The default setting is the recommended setting for the model.
true_cfg_scale:float (optional)
The cfg_scale stands for “classifier‑free‑guidance” (CFG) scale, it tells the diffusion process how strongly to mix the prompt‑driven noise reduction with the unconditional one at each sampling step. The higher the setting, the more the image generation will focus on the text prompt and the objects it should render; the lower the number, the more the image will have additional random features and lively background.
The range is 0 to 10. The default value is in the mid range.
Not all image-gen models provide this setting, especially the turbo models require a fixed setting of this parameter and will ignore this setting.
quality:string (optional)
The quality parameter has following options “max”, “high”, “fast” and “preview”. It controls the trade off in quality vs speed when computing the diffusion process.

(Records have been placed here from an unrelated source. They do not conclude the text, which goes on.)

(* ===== verification/ControllerFacts.v ===== *)
(** * ControllerFacts: what the controller service's RPCs do *)
From S2P Require Import Prelude GoStrings GoPath Prog Config ConfigFacts Volume VolumeFacts Params World ThreadSafe Sim.
From S2P Require Import Mounts MountsFacts BeegfsCtl BeegfsCtlFacts ClientFiles ClientFilesFacts Csi Footprint ControllerServer.
Local Open Scope Z_scope.

Section Facts.
Context {INI : Ini} {SE : Selinux} {RO : RangeOrder}.
Context (cs : controllerServer) {CTL : RunsCtl (cs_ctlExec cs)}.

(** ** The bodies stay inside their volume *)

Lemma always_match_result {A B} P (r : result A) (h : goerr → io B) (k : A → io B) :
  (∀ e, always P (h e)) → (∀ a, always P (k a)) →
  always P (match r with Err e => h e | Ok a => k a end).
Proof. by destruct r. Qed.

(** What each request is entitled to; only special permission bits take a mount
    to set. *)
Definition create_rights (params : reqParameters) : rights :=
  mkRights (hasSpecialPermissions (volPermissionsConfig params)) false (Some params).
Definition delete_rights : rights := mkRights true true None.
Definition validate_rights : rights := mkRights false false None.

Lemma create_volume_inside vol params :
  always (inside (create_rights params) true vol (cs_clientConfTemplatePath cs)) (create_volume cs vol params).
Proof.
  unfold create_volume. apply always_do; [done|]. intros r. apply always_match_result; [done|intros _].
  apply always_bind; [apply client_inside|]. intros r1. apply always_match_result; [done|intros _].
  apply always_bind; [by eapply create_inside; [..|left]|]. intros r2. apply always_match_result; [done|intros _].
  apply always_bind; [by apply pattern_inside|]. intros r3. apply always_match_result; [done|intros _].
  apply always_bind.
  { destruct (hasSpecialPermissions (volPermissionsConfig params)) eqn:E; [|done].
    apply always_bind; [by apply mount_inside|]. intros []; [|done]. do 2 (split; [|done]). by exists params. }
  intros r4. apply always_match_result; [done|intros _].
  apply always_bind; [case_match; [by eapply create_inside; [..|right]|done]|].
  intros _. by repeat split; eexists.
Qed.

The settings are defined as:
- “max” no compromises in computation are made, the complete process is calculated with highest resolution
- “high” is the default setting, the compute resolution is optimized in a way that no noticeable reduction in image quality is achieved
- “fast” the compute makes minimal compromises in image quality to produce the image faster
- “preview” noticeable image quality reduction, useable to get a fast preview of the image that will be generated
In case the prompt, seed and resolution settings are kept the same, the quality setting will reproduce an image with the same composition but depending on the quality setting a shaper, detailed and better illuminated version of the image.
The quality parameter has high impact on the generation speed and offers a more reproducible image than just reducing the number of steps to generate. We would suggest to use this parameter to control the image generation speed in favor over reducing the number of diffusion steps.